# Wo Rezepte, Bank, Inventar und Gold anschauen?



## JokerGermany (30. März 2006)

Wo kann ich die Sachen, die ich oben genannt habe nachschauen?

Ich habe es bei meinem eigenen Char aktiviert und trotzdem erscheint nix 


			Dieser Inhalt steht nur eingeloggten Mitgliedern zur Verfügung.


----------



## Roran (30. März 2006)

JokerGermany schrieb:
			
		

> Wo kann ich die Sachen, die ich oben genannt habe nachschauen?
> 
> Ich habe es bei meinem eigenen Char aktiviert und trotzdem erscheint nix
> 
> ...


Aus Erfahrung kann ich dir nur einen Tip geben. 


			Dieser Inhalt steht nur eingeloggten Mitgliedern zur Verfügung.
        


Geb der DB so ca 10 - 15 Minuten zeit,
dann sollte es da sein.

Wenn nicht, geh in deinen Char und mach Taschen und Bank auf,
und Log dich aus.

Die DB kann leider nicht Zaubern, die braucht was Zeit.


----------



## Crowley (30. März 2006)

Bank und Rezepte werden nur ausgelesen, wenn man die entsprechenden Fenster im Spiel tatsächlich auf hatte.


----------



## JokerGermany (30. März 2006)

Sodan schrieb:
			
		

> Aus Erfahrung kann ich dir nur einen Tip geben.
> 
> 
> Dieser Inhalt steht nur eingeloggten Mitgliedern zur Verfügung.
> ...



Das weiß ich, ich habe gewartet, ca 20 min.
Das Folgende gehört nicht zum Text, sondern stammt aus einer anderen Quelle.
(** ** Reconciliation against the files of the server *)

(** X4. What the reconciler reports for a key, in terms of the files handled
    for it: with no such file the episode is missing; otherwise it is present,
    a duplicate exactly when more than one file was handled, and its file path
    is the newline-join of the paths of the files whose episode reports
    locations (so a file of an episode without locations counts but leaves no
    path). *)
Theorem reconcile_by_handled_files
    (absolute_path : string -> string) (show : PlexShow) (season_num episode_num : Z) :
  let files := List.filter (has_key season_num episode_num) (handled show) in
  reconcile (build_inventory absolute_path show) season_num episode_num
  = match files with
    | [] => (true, false, "")
    | _ :: _ =>
        (false, Nat.ltb 1 (length files),
         Str.join Str.newline (paths_for absolute_path season_num episode_num (handled show)))
    end.
Proof.
  intros files.
  destruct (build_inventory_tracks absolute_path show) as ([_ Hkeys] & Hcount & Hpaths).
  specialize (Hkeys season_num episode_num). rewrite Hcount in Hkeys. fold files in Hkeys.
  destruct (lookup2 (plex_episodes (build_inventory absolute_path show)) season_num episode_num)
    as [rec|] eqn:Hrec.
  - rewrite (reconcile_present _ _ _ rec (build_inventory_coherent absolute_path show) Hrec).
    rewrite Hcount, (Hpaths _ _ _ Hrec). fold files.
    destruct files; [|done].
    assert (0 < 0) by (apply Hkeys; by eexists). lia.
  - rewrite (reconcile_absent _ _ _ Hrec).
    destruct files as [|entry rest]; [done|].
    assert (is_Some (@None StoredEpisode)) as [? ?] by (apply Hkeys; simpl; lia). done.
Qed.

Lemma handled_parts_sound episode parts :
  Forall is_Some parts →
  handled_parts episode parts = (map (pair episode) (omap id parts), false).
Proof.
  induction parts as [|part rest IH]; intros Hsound; [done|].
  inversion Hsound as [|? ? [file ->] Hrest]; subst. simpl.
  by rewrite (IH Hrest).
Qed.

Lemma handled_episodes_sound eps :
  Forall (fun episode => Forall is_Some (iterParts episode)) eps →
  handled_episodes eps
  = (flat_map (fun episode => map (pair episode) (omap id (iterParts episode))) eps, false).
Proof.
  induction eps as [|episode rest IH]; intros Hsound; [done|].
  inversion Hsound as [|? ? Hepisode Hrest]; subst. simpl.
  by rewrite (handled_parts_sound _ _ Hepisode), (IH Hrest).
Qed.

Lemma filter_key_episode season_num episode_num episode (files : list string) :
  length (List.filter (has_key season_num episode_num) (map (pair episode) files))
  = if has_key season_num episode_num (episode, "") then length files else 0.
Proof.
  induction files as [|file files IH]; simpl.
  - by destruct (has_key _ _ _).
  - change (has_key season_num episode_num (episode, file))
      with (has_key season_num episode_num (episode, "")).
    destruct (has_key season_num episode_num (episode, "")); simpl; by rewrite IH.
Qed.

Lemma length_sound_parts (parts : list (option string)) :
  Forall is_Some parts → length (omap id parts) = length parts.
Proof.
  induction 1 as [|part parts [file ->] _ IH]; [done|].
  change (omap id (Some file :: parts)) with (file :: omap id parts).
  simpl. by f_equal.
Qed.

(** X5. When the server lists the episodes and every file of every episode
    can be obtained, no file is left out: the occurrence count of a key is the
    total number of files of the episodes with that key. *)
Theorem occurrences_without_failure
    (absolute_path : string -> string) (show : PlexShow) (eps : list PlexEpisode)
    (season_num episode_num : Z) :
  episodes show = Some eps →
  Forall (fun episode => Forall is_Some (iterParts episode)) eps →
  occurrences (build_inventory absolute_path show) season_num episode_num
  = sum_list (map (fun episode =>
                     if has_key season_num episode_num (episode, "")
                     then length (iterParts episode) else 0) eps).
Proof.
  intros Heps Hsound.
  destruct (build_inventory_tracks absolute_path show) as (_ & Hcount & _).
  rewrite Hcount. unfold handled. rewrite Heps, (handled_episodes_sound _ Hsound). simpl.
  clear Heps Hcount. induction Hsound as [|episode rest Hepisode _ IH]; [done|].
  simpl. rewrite List.filter_app, length_app, IH, filter_key_episode. f_equal.
  by rewrite (length_sound_parts _ Hepisode).
Qed.

Lemma occurrences_without_failure_witness :
  occurrences (build_inventory id Sample.show1) 1 1 = 1 + 0.
Proof.
  apply (occurrences_without_failure id Sample.show1 [Sample.file1] 1 1).
  - reflexivity.
  - repeat constructor. by eexists.
Defined.

(** ** More on the resolver *)

Lemma fetch_seasons_all_inspected tvdb_client refs fetched w :
  Forall (fun season => ∃ skip, skips season = Ok skip) refs →
  (fetch_seasons tvdb_client refs fetched w).1
  = Ok (fetched ++ official_fetched tvdb_client refs)%list.
Proof.
  intros Hrefs. revert fetched w.
  induction Hrefs as [|season rest [skip Hskip] _ IH]; intros fetched w; simpl.
  - by rewrite app_nil_r.
  - rewrite Hskip. destruct skip; [apply IH|].
    destruct (get_season_extended tvdb_client (ref_id season)) as [season_extended|e].
    + rewrite IH. by rewrite <- app_assoc.
    + apply IH.
Qed.

(** X6. A fetch succeeds with the seasons it could get: when the series is
    fetched, the type of every season can be inspected and the cache file can
    be written, [fetch_show] returns the series with the official seasons
    whose own fetch returned (a season whose fetch raises is left out, the
    others stay) and stores exactly that under the cache file, stamped with
    the current time. *)
Theorem fetch_show_keeps_fetched_seasons
    (tvdb_client : TvdbClient) (tvdb_id cache_file : string) (w : World)
    (series_data : SeriesData) :
  get_series_extended tvdb_client tvdb_id = Ok series_data →
  Forall (fun season => ∃ skip, skips season = Ok skip) (series_seasons series_data) →
  write_error w cache_file = None →
  let show_data :=
    {| series := series_data;
       seasons := official_fetched tvdb_client (series_seasons series_data) |} in
  ∃ w',
    fetch_show tvdb_client tvdb_id cache_file w = (Resolved show_data, w') ∧
    files w' = <[cache_file := {| mtime := now w; content := Some show_data |}]> (files w).
Proof.
  intros Hseries Hrefs Hwrite show_data. unfold fetch_show. rewrite Hseries.
  pose proof (fetch_seasons_all_inspected tvdb_client (series_seasons series_data) []
                (record (FetchedSeries tvdb_id) w) Hrefs) as Hfetched.
  destruct (fetch_seasons_world tvdb_client (series_seasons series_data) []
              (record (FetchedSeries tvdb_id) w)) as (Hf & Hn & He & _).
  destruct (fetch_seasons _ _ _ _) as [res w1]. simpl in *. subst res.
  unfold save_cache. rewrite He, Hwrite. eexists. split; [done|].
  simpl. by rewrite Hf, Hn.
Qed.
Und hatte alle Fenster, außer das Rezeptfenster auf, und trotzdem wird weder Gold, noch Inventar, Bank angezeigt.
(Die hatte ich offen)
Meinen Char hat er aber aktuualisiert. (Siehe Datum)


----------



## Zulaka (30. März 2006)

JokerGermany schrieb:
			
		

> Und hatte alle Fenster, außer das Rezeptfenster auf, und trotzdem wird weder Gold, noch Inventar, Bank angezeigt.
> (Die hatte ich offen)
> Meinen Char hat er aber aktuualisiert. (Siehe Datum)
> [post="110544"][/post]​




Ich habe dasselbe Problem. Mein Char wurde aktualisiert, aber ich kann weder Rezepte noch Inventar sehen. In der BLASC.lua ist alles korrekt aufgeführt, alle Rezepte und Daten.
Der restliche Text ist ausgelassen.